Далее во всех задачах для функций max\min будем использовать: 
```
rdd.max()(new Ordering[Tuple2[String, Int]]() {
  override def compare(x: (String, Int), y: (String, Int)): Int = 
      Ordering[Int].compare(x._2, y._2)
})
```

найденно тут: _https://stackoverflow.com/questions/26886275/how-to-find-max-value-in-pair-rdd_

5. Определить даты, в которые была наибольшая и наименьшая доля лайков историй от мужчин

In [16]:
val men_stories = customers
    .map(s => (headerCustomer(s, "customer_id"), if (headerCustomer(s, "gender_cd") == "M") 1 else 0))

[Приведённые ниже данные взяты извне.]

Lemma called_reached : reach (light_step pulse) emptyNode called.
Proof.
  eapply reach_step; [eapply reach_step; [eapply reach_step; [apply reach_init|]|]|].
  - apply (step_request pulse _ created nodeRef creation creationID jetID (Good tt));
      vm_compute; reflexivity.
  - apply (step_result pulse _ activated jetID activation
      (Some (Activate (mkActivate emptyGlobal [] emptyGlobal false nodeRef)))
      (id_of (record_Wrap (Result activation))) (Good tt)); vm_compute; reflexivity.
  - apply (step_request pulse _ called nodeRef callRequest callID jetID (Good tt));
      vm_compute; reflexivity.
Qed.

Definition calledIndex : Index :=
  match Index_ForID (l_indexes called) pulse creationID with
  | Good i => i
  | Fail _ => mkIndex emptyLocal emptyLifeline 0 []
  end.

Lemma light_ledger_run_witness :
  OpenRequestsCount (Index_Lifeline calledIndex) = 1 /\
  exists l, filament (known_records ∅ called) (LatestRequest (Index_Lifeline calledIndex)) l /\
    default [] ((∅ : gmap Local (list Composite)) !! creationID) `suffix_of` l /\ wf_filament l /\ in_order l /\
    OpenRequestsCount (Index_Lifeline calledIndex) = u32 (Z.of_nat (length (open_requests l))) /\
    EarliestOpenRequest (Index_Lifeline calledIndex) = earliest_open l /\
    forall fuel, (length l < fuel)%nat ->
      exists cs, OpenedRequests (calculator_with fuel called) pulse creationID false (l_caches called) =
                 Ret (cs, Good (reverse (open_requests l))).
Proof.
  split; [vm_compute; reflexivity|].
  apply (light_ledger_run pulse pulse_range sample_kinds ∅ ∅ emptyNode called);
    [exact emptyNode_inv|exact called_reached|vm_compute; reflexivity].
Defined.

Lemma SetRequest_preserves_witness :
  exists F chains, ledger_inv pulse F chains emptyNode /\
    wp False (SetRequest_Proceed pulse nodeRef creation creationID jetID) emptyNode
      (outcome pulse F chains emptyNode (objectOf creation creationID)
         (RequestRecord creation) creationID).
Proof.
  destruct emptyNode_together as (F & chains & Hi). exists F, chains. split; [exact Hi|].
  apply (SetRequest_preserves pulse pulse_range sample_kinds F chains); [exact Hi|].
  vm_compute. reflexivity.
Defined.

Lemma created_together : holds_together pulse created.
Proof.
  apply (light_step_inv pulse pulse_range sample_kinds emptyNode); [exact emptyNode_together|].
  apply (step_request pulse _ created nodeRef creation creationID jetID (Good tt));
    vm_compute; reflexivity.
Qed.

Lemma SetResult_preserves_witness :
  exists F chains, ledger_inv pulse F chains created /\
    wp False (SetResult_Proceed pulse jetID activation None) created
      (outcome pulse F chains created creationID (Result activation)
         (id_of (record_Wrap (Result activation)))).
Proof.
  destruct created_together as (F & chains & Hi). exists F, chains. split; [exact Hi|].
  apply (SetResult_preserves pulse pulse_range sample_kinds F chains); [exact Hi|].
  vm_compute. reflexivity.
Defined.

(** The chain of the object, read back. *)
Definition latest : Local := default emptyLocal (LatestRequest (Index_Lifeline calledIndex)).
Definition chain : list Composite :=
  match Requests (calculator called) creationID latest 1 ∅ with
  | Ret (_, Good l) => l
  | _ => []
  end.
Definition chainLedger : Local -> option Composite :=
  fun id => snd <$> list_find (fun rec => MetaID rec = id) chain.
Definition at_ (i : nat) : Composite :=
  nth i chain (mkComposite emptyLocal zeroMaterial emptyLocal zeroMaterial).

Lemma chain_eq : chain = [at_ 0; at_ 1; at_ 2].
Proof. vm_compute. reflexivity. Qed.

Ltac computed :=
  lazymatch goal with
  | |- _ = _ => vm_compute; reflexivity
  | |- _ => apply (bool_decide_unpack _); vm_compute; exact I
  end.

Lemma chain_wf : wf_filament chain.
Proof.
  rewrite chain_eq. eapply (wf_request _ callRequest); [computed|computed|intros r E; discriminate E|].
  eapply (wf_result _ activation _ (at_ 2));
    [computed|computed|left|exists creation; computed|computed|computed|].
  eapply (wf_request _ creation); [computed|computed|intros r E; discriminate E|constructor].
Qed.

Lemma chain_filament : filament chainLedger (LatestRequest (Index_Lifeline calledIndex)) chain.
Proof.
  rewrite chain_eq.
  replace (LatestRequest (Index_Lifeline calledIndex)) with (Some (MetaID (at_ 0))) by computed.
  eapply (filament_cons _ _ (mkFilament (RecordID (at_ 0)) (Some (MetaID (at_ 1)))));
    [computed..|]. cbn [PreviousRecord].
  eapply (filament_cons _ _ (mkFilament (RecordID (at_ 1)) (Some (MetaID (at_ 2)))));
    [computed..|]. cbn [PreviousRecord].
  eapply (filament_cons _ _ (mkFilament (RecordID (at_ 2)) None)); [computed..|]. constructor.
Qed.

Lemma three {A} (a b c : A) newer x older :
  [a; b; c] = newer ++ x :: older ->
  (newer = [] /\ x = a /\ older = [b; c]) \/ (newer = [a] /\ x = b /\ older = [c]) \/
  (newer = [a; b] /\ x = c /\ older = []).
Proof.
  destruct newer as [|? [|? [|? [|]]]]; intros E; cbn in E; simplify_eq; auto.
Qed.

Lemma chain_in_order : in_order chain.
Proof.
  intros newer x older y E Hm Hx Hy Hmy. rewrite chain_eq in E at 1.
  apply three in E as [(-> & -> & ->)|[(-> & -> & ->)|(-> & -> & ->)]].
  - assert (RecordID (at_ 0) ∉ closed chain) as Hn by computed. destruct (Hn Hx).
  - vm_compute in Hm. discriminate Hm.
  - apply not_elem_of_nil in Hy. destruct Hy.
Qed.

Lemma chain_lifeline : lifeline_ok chainLedger (Index_Lifeline calledIndex) chain.
Proof.
  split.
  - exact chain_filament.
  - exact chain_wf.
  - rewrite chain_eq. repeat constructor; vm_compute; congruence.
  - rewrite chain_eq. repeat constructor; vm_compute; congruence.
  - computed.
  - computed.
  - exact chain_in_order.
Qed.

Lemma chain_object :
  object_ok chainLedger (calculator called) pulse creationID (Index_Lifeline calledIndex) chain.
Proof.
  split; [exists calledIndex; split; computed|exact chain_lifeline|].
  intros ru. apply list.Forall_forall. intros rec Hrec%since_in. rewrite chain_eq in Hrec.
  repeat (apply elem_of_cons in Hrec as [->|Hrec]; [apply served_stored; computed|]).
  apply not_elem_of_nil in Hrec. destruct Hrec.
Qed.

Lemma RequestInfo_correct_witness :
  (forall newer req older, chain = newer ++ req :: older -> is_request req -> RecordID req = callID ->
   wp (length chain < fuel (calculator called))%nat
     (RequestInfo (calculator called) creationID callID pulse) ∅ (fun cs' r =>
     caches_truthful chainLedger cs' /\ r = Good (info_of chain req newer older))) /\
  (chain <> [] -> callID ∉ RecordID <$> chain ->
   wp (length chain < fuel (calculator called))%nat
     (RequestInfo (calculator called) creationID callID pulse) ∅ (fun cs' r =>
     caches_truthful chainLedger cs' /\
     r = Fail (CodedError "requestInfo not found request" CodeRequestNotFound))).
Proof.
  apply (RequestInfo_correct chainLedger (calculator called) pulse creationID callID
    (Index_Lifeline calledIndex) chain ∅); [exact chain_object|done|vm_compute; reflexivity].
Defined.

Lemma RequestInfo_OldestMutable_witness :
  Info_OldestMutable (info_of chain (at_ 0) [] [at_ 1; at_ 2]) = true <->
  OldestMutable (reverse (open_requests chain)) = Ret (Some (at_ 0)).
Proof.
  rewrite chain_eq. apply (RequestInfo_OldestMutable [] (at_ 0) [at_ 1; at_ 2]).
  - cbn [app]. rewrite <- chain_eq. exact chain_wf.
  - computed.
  - vm_compute. reflexivity.
Defined.

Lemma ResultDuplicate_correct_witness :
  let result := mkResult creationID (mkGlobal callID callID) [6] in
  let resultID := id_of (record_Wrap (Result result)) in
  wp (length chain < fuel (calculator called))%nat
    (ResultDuplicate (calculator called) creationID resultID result) ∅ (fun cs' r =>
    caches_truthful chainLedger cs' /\ r = Good (duplicate_of resultID (result_of result) [])).
Proof.
  intros result resultID. rewrite chain_eq.
  apply (ResultDuplicate_correct chainLedger (calculator called) creationID resultID result
    (Index_Lifeline calledIndex) [] (at_ 0) [at_ 1; at_ 2] ∅).
  - cbn [app]. rewrite <- chain_eq. exact chain_object.
  - done.
  - exists callRequest. computed.
  - computed.
  - vm_compute. reflexivity.
  - intros x Hx. apply not_elem_of_nil in Hx. destruct Hx.
  - computed.
Defined.
End SampleNode.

val freq_mens_likes = stories
    .filter(s => headerStories(s, "event") == "like")
    .map(s => (headerStories(s, "customer_id"), headerStories(s, "event_dttm")))
    .join(men_stories)
    .map(s => (s._2._1.slice(0, 10), (s._2._2, 1))) //(data, 1 if like, 1)
    .reduceByKey((v1, v2) => (v1._1 + v2._1, v1._2 + v2._2)) // calc count 
    .map(s => (s._1, s._2._1.toDouble / s._2._2))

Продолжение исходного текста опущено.